Bath Beach Man Says He Was Fired From Job Due To Obesity

Frame It Brooklyn (Source: Google Maps)
Frame It Brooklyn (Source: Google Maps)

Bath Beach resident Seth Bogdanove is suing his former employer claiming that he was fired because of his obesity. The New York Post is reporting that Bogdanove is seeking back pay with benefits.

Bogdanove, 52, had been working at Frame It Brooklyn (767 3rd Avenue), located in Sunset Park, since 1994. Bogdanove, who suffers from an intestinal disorder, Crohn’s disease, left the framing store in 2008 for reasons not fully known. The owner of Frame It Brooklyn, Jerry Greenberg, offered Bogdanove a part-time position in December of 2012, but when Bogdanove showed up for work he was allegedly dismissed on the spot due to his obesity.

The Post details the comments allegedly made by Greenberg in the lawsuit:

“Oh, my God! What happened to you? You got so fat!” the suit says Greenberg told Bogadanove after he returned from a leave.
“There is no way you can work here at your size,” the boss said, according to court papers filed in Brooklyn Supreme Court on Wednesday.

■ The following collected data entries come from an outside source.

(** * Key store: signing, verification and the verification cache

  A shallow embedding of [src/key-store.js] (the key manager of
  orbit-db together with [signMessage], [verifySignature] and the
  cached [verifyMessage]) and the properties its specification states.

  JavaScript values are modelled by the small universes the functions
  accept, exceptions by the [result] type, and the two mutable stores
  (the module-level verification cache and the key store's storage)
  by explicit state passing.  The libraries the file imports
  ([@libp2p/crypto], the storage back ends) appear as interfaces.

  Every function is [async]; a call is modelled as running from start
  to end, its [await]s in program order, and a rejected promise as a
  thrown exception.  A [Buffer] is read as the bytes it holds when it
  is read; the one place that keeps a caller's object, the verification
  cache, keeps it by reference, in a memory the caller can write to. *)

From Stdlib Require Import Strings.Byte Strings.Ascii NArith.
From stdpp Require Import base option list strings gmap.

Open Scope string_scope.

(** ** JavaScript values *)

Module JS.

(** What a string-typed argument can be at run time: a string, or one
    of the two absent values. Strict equality [===] on these values is
    plain equality. *)
Inductive prim : Type :=
| Undefined
| Null
| Str (s : string).

(** Exceptions: [new Error(msg)] thrown by the key store's own guards,
    the [TypeError]s of the runtime, and failures raised inside a
    library (crypto parsing, storage). *)
Inductive exn : Type :=
| Error (msg : string)
| TypeError (msg : string)
| LibraryError (msg : string).

Inductive result (A : Type) : Type :=
| Ok (a : A)
| Throw (e : exn).
Arguments Ok {A} a.
Arguments Throw {A} e.

(** Any value that is neither [undefined], [null], a string nor a
    [Buffer] (a number, a boolean, an array, a typed array, a plain
    object, ...), through what the functions of this file can observe
    of it: its truthiness, what [Buffer.from(v)] makes of it (bytes, as
    for an array, or an exception, as the [TypeError] for a number),
    what [v.toString()] returns or throws, and its bytes if it is a
    [Uint8Array], which [Buffer.compare] accepts. *)
Record other : Type := {
  other_truthy : bool;
  other_bytes : result (list byte);
  other_text : result string;
  other_array : option (list byte)
}.

(** Message data as a function sees them at one moment: a primitive as
    above, a [Buffer] with the bytes it holds, or any other value. *)
Inductive data : Type :=
| Prim (p : prim)
| Buf (bytes : list byte)
| Other (v : other).

Coercion Prim : prim >-> data.

#[global] Instance prim_eq_dec : EqDecision prim.
Proof. solve_decision. Defined.

#[global] Instance byte_eq_dec : EqDecision byte.
Proof. intros a b. destruct (Byte.byte_eq_dec a b); [left|right]; done. Defined.

#[global] Instance exn_eq_dec : EqDecision exn.
Proof. solve_decision. Defined.

#[global] Instance result_eq_dec {A} `{EqDecision A} : EqDecision (result A).
Proof. solve_decision. Defined.

#[global] Instance other_eq_dec : EqDecision other.
Proof. solve_decision. Defined.

#[global] Instance data_eq_dec : EqDecision data.
Proof. solve_decision. Defined.

Definition rbind {A B} (r : result A) (k : A → result B) : result B :=
  match r with
  | Ok a => k a
  | Throw e => Throw e
  end.

(** [try { x = body } catch (e) { }] around an assignment to a
    variable that already holds [dflt]. *)
Definition try_or {A} (dflt : A) (body : result A) : A :=
  match body with
  | Ok a => a
  | Throw _ => dflt
  end.

(** Truthiness, the test behind [!x] and [x || y]. *)
Definition truthy (p : prim) : bool :=
  match p with
  | Undefined | Null => false
  | Str s => negb (bool_decide (s = ""))
  end.

(** A [Buffer] is an object and always truthy, even when empty. *)
Definition truthy_data (d : data) : bool :=
  match d with
  | Prim p => truthy p
  | Buf _ => true
  | Other v => other_truthy v
  end.

Definition non_null (p : prim) : bool :=
  match p with
  | Undefined | Null => false
  | Str _ => true
  end.

Definition non_null_data (d : data) : bool :=
  match d with
  | Prim p => non_null p
  | Buf _ | Other _ => true
  end.

(** [Buffer.isBuffer(d)]; a [Uint8Array] that is not a [Buffer] is not
    one. *)
Definition isBuffer (d : data) : bool :=
  match d with
  | Buf _ => true
  | Prim _ | Other _ => false
  end.

(** The bytes of a value that is a [Uint8Array], as a [Buffer] is. *)
Definition binary (d : data) : option (list byte) :=
  match d with
  | Buf bytes => Some bytes
  | Other v => other_array v
  | Prim _ => None
  end.

(** [a === b] on primitives. *)
Definition strict_eq (a b : prim) : bool := bool_decide (a = b).

(** [x || y]. *)
Definition or_else (x y : prim) : prim := if truthy x then x else y.

End JS.
Import JS.

Notation "'attempt' x <- r ; k" := (rbind r (fun x => k))
(at level 10, x name, r at level 100, k at level 200).

(** ** Hexadecimal encoding of buffers *)

Module Hex.

Definition digit (n : N) : ascii :=
  match n with
  | 0 => "0" | 1 => "1" | 2 => "2" | 3 => "3" | 4 => "4" | 5 => "5"
  | 6 => "6" | 7 => "7" | 8 => "8" | 9 => "9" | 10 => "a" | 11 => "b"
  | 12 => "c" | 13 => "d" | 14 => "e" | _ => "f"
  end%N%char.

(** Value of a hexadecimal digit, either case; [None] for any other
    character. *)
Definition unhex (c : ascii) : option N :=
  let n := N_of_ascii c in
  if (48 <=? n)%N && (n <=? 57)%N then Some (n - 48)%N
  else if (97 <=? n)%N && (n <=? 102)%N then Some (n - 87)%N
  else if (65 <=? n)%N && (n <=? 70)%N then Some (n - 55)%N
  else None.

Definition byte_of_nibbles (hi lo : N) : byte :=
  default x00 (Byte.of_N (16 * hi + lo)).

(** [buf.toString('hex')]: two lowercase digits per byte. *)
Fixpoint encode (bs : list byte) : string :=
  match bs with
  | [] => ""
  | b :: rest =>
      String (digit (Byte.to_N b / 16))
        (String (digit (Byte.to_N b mod 16)) (encode rest))
  end.

(** [Buffer.from(s, 'hex')]: reads pairs of digits and stops at the
    first pair that is not hexadecimal; a trailing single character is
    dropped. It never throws. *)
Fixpoint decode (s : string) : list byte :=
  match s with
  | String c1 (String c2 rest) =>
      match unhex c1, unhex c2 with
      | Some hi, Some lo => byte_of_nibbles hi lo :: decode rest
      | _, _ => []
      end
  | _ => []
  end.

End Hex.

(** ** Buffers and strings *)

(** The text encoding behind [Buffer.from(string)] and
    [buffer.toString()] (UTF-8 in the runtime). Nothing below depends
    on more than its being a pair of functions. *)
Class TextCodec : Type := {
  utf8_encode : string → list byte;
  utf8_decode : list byte → string
}.

Module Buffer.

(** [Buffer.from(data)] as used to normalise message data: the bytes of
    a string; the code calls it only when [data] is not a buffer
    already. The absent values are rejected with a [TypeError]; any
    other value gives what it gives. *)
Definition from {codec : TextCodec} (d : data) : result (list byte) :=
  match d with
  | Buf bytes => Ok bytes
  | Prim (Str s) => Ok (utf8_encode s)
  | Prim _ =>
      Throw (TypeError "The first argument must be of type string or an instance of Buffer")
  | Other v => other_bytes v
  end.

(** [Buffer.from(s, 'hex')] on a string-typed argument. *)
Definition from_hex (p : prim) : result (list byte) :=
  match p with
  | Str s => Ok (Hex.decode s)
  | _ => Throw (TypeError "The first argument must be of type string or an instance of Buffer")
  end.

(** [x.toString()]: a property access, so a [TypeError] on [undefined]
    and [null]. *)
Definition toString {codec : TextCodec} (d : data) : result string :=
  match d with
  | Buf bytes => Ok (utf8_decode bytes)
  | Prim (Str s) => Ok s
  | Prim _ => Throw (TypeError "Cannot read properties of undefined (reading 'toString')")
  | Other v => other_text v
  end.

Fixpoint compare_bytes (a b : list byte) : Z :=
  match a, b with
  | [], [] => 0
  | [], _ :: _ => -1
  | _ :: _, [] => 1
  | x :: a', y :: b' =>
      match N.compare (Byte.to_N x) (Byte.to_N y) with
      | Eq => compare_bytes a' b'
      | Lt => -1
      | Gt => 1
      end
  end%Z.

(** [Buffer.compare(a, b)]: lexicographic order of the bytes as -1, 0
    or 1; both arguments have to be buffers or [Uint8Array]s, anything
    else is a [TypeError]. *)
Definition compare (a b : data) : result Z :=
  match binary a, binary b with
  | Some x, Some y => Ok (compare_bytes x y)
  | _, _ => Throw (TypeError "The buf1, buf2 arguments must be one of type Buffer or Uint8Array")
  end.

End Buffer.

(** ** The LRU container *)

Module LRU.

Section Container.
Context {K V : Type} `{EqDecision K}.

(** Modelled from the spec: [src/storage/lru.js], the bounded
    least-recently-used container behind both caches. A fixed capacity
    and the entries in order of recency, the most recently used
    first. *)
Record t : Type := make {
  size : nat;
  entries : list (K * V)
}.

(** Modelled from the spec: [LRUStorage({ size })] of
    [src/storage/lru.js], an empty container of the given capacity. *)
Definition create (capacity : nat) : t :=
  {| size := capacity; entries := [] |}.

Fixpoint find (k : K) (l : list (K * V)) : option V :=
  match l with
  | [] => None
  | (k', v) :: rest => if decide (k = k') then Some v else find k rest
  end.

Fixpoint remove (k : K) (l : list (K * V)) : list (K * V) :=
  match l with
  | [] => []
  | (k', v) :: rest =>
      if decide (k = k') then remove k rest else (k', v) :: remove k rest
  end.

(** Modelled from the spec: [get] of [src/storage/lru.js]. Returns the
    value stored under the key, or nothing; a hit promotes the entry's
    recency. *)
Definition get (k : K) (c : t) : option V * t :=
  match find k (entries c) with
  | None => (None, c)
  | Some v => (Some v, {| size := size c; entries := (k, v) :: remove k (entries c) |})
  end.

(** Modelled from the spec: [put] of [src/storage/lru.js]. The entry
    becomes the most recent one, replacing any value under the same
    key; beyond capacity the least recently used entries are evicted. *)
Definition put (k : K) (v : V) (c : t) : t :=
  {| size := size c; entries := take (size c) ((k, v) :: remove k (entries c)) |}.

(** Modelled from the spec: [clear] of [src/storage/lru.js]. *)
Definition clear (c : t) : t := create (size c).

End Container.

Arguments t : clear implicits.

End LRU.

(** ** The cryptography library *)

(** Key handles of [@libp2p/crypto]: a private key carries its bytes
    and the public key the library derived from them. Two handles are
    structurally equal when these fields are. *)
Record PrivateKey : Type := {
  private_bytes : list byte;
  public_bytes : list byte
}.

Record PublicKey : Type := {
  key_bytes : list byte
}.

#[global] Instance PrivateKey_eq_dec : EqDecision PrivateKey.
Proof. solve_decision. Defined.

(** [key.marshal()] and [key.public.marshal()]. *)
Definition marshal (k : PrivateKey) : list byte := private_bytes k.
Definition public (k : PrivateKey) : PublicKey := {| key_bytes := public_bytes k |}.
Definition marshal_public (p : PublicKey) : list byte := key_bytes p.

(** The functions of [@libp2p/crypto] the key store calls, fixed to
    secp256k1. Key generation draws on a source of randomness, threaded
    as [entropy]. Parsing and verification can throw. *)
Class Crypto : Type := {
  entropy : Type;
  (** [crypto.keys.generateKeyPair('secp256k1')] *)
  generateKeyPair : entropy → PrivateKey * entropy;
  (** [pair.bytes], the serialised private-key record *)
  key_record : PrivateKey → list byte;
  (** [crypto.keys.unmarshalPrivateKey] *)
  unmarshalPrivateKey : list byte → result PrivateKey;
  (** [unmarshalSecp256k1PrivateKey], bound to [unmarshal] *)
  unmarshal : list byte → result PrivateKey;
  (** [unmarshalSecp256k1PublicKey], bound to [unmarshalPubKey] *)
  unmarshalPubKey : list byte → result PublicKey;
  (** [key.sign(data)] *)
  sign : PrivateKey → list byte → result (list byte);
  (** [key.verify(msg, sig)] *)
  verify : PublicKey → list byte → list byte → result bool
}.

(** ** Signing and verification *)

Section SignVerify.
Context {codec : TextCodec} {lib : Crypto}.

(** The two statements inside the [try] of [verifySignature]: the
    public key is parsed from its hexadecimal form and asked to verify
    the message against the signature, itself parsed from hexadecimal.
    Each step may throw. *)
Definition guarded_check (signature publicKey : prim) (msg : list byte) : result bool :=
  let isValid := λ key msg sig, verify key msg sig in
  attempt keyBytes <- Buffer.from_hex publicKey;
  attempt pubKey <- unmarshalPubKey keyBytes;
  attempt sigBytes <- Buffer.from_hex signature;
  isValid pubKey msg sigBytes.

The sudden dismissal caused Bogdanove a great deal of anger.

“I’m incredibly angry, incredibly hurt, incredibly upset. I worked for this guy for 15 years, and this is how he treats me,” Bogdanove told the Post.

Greenberg defended himself to the Post, calling Bogdanove’s claims “ridiculous.”

“He was sweating, and he couldn’t make it up stairs. But that would never come out of my mouth in my wildest dreams,” Greenberg told the Post.

Bogdanove contacted Gothamist to correct some inaccuracies over the Post’s story:

The reporter from The Post sat down with me for half an hour yesterday, I told him the story three times and HE still got it wrong. These are the facts:1. I did not claim that I was fired for being obese. I was offered a part-times sales job via email and accepted it. Upon reporting for work, the owner of the company, a man for whom I had worked for 15 years took one look at me and said “Oh my G-d, what happened to you? You got so fat! Oh my G-d, I can’t use you like this, you won’t fit in the aisles!”
2. I did not tell The Post that I left my job because of health reasons. I told him I left for reasons I did not wish to discuss or have published. I did not leave my job over health issues.
3. The day I was supposed to and did report for work was January 5, 2013. I did not have trouble making it up the stairs and I certainly wasn’t sweating. In fact, I not only made it up the 25 stairs from the street to his sales floor, I also made it up the stairs from the R train on 25th Street to the street.

The extended points made by Bogdanove basically still boil down to a situation where it is his word against Greenberg’s.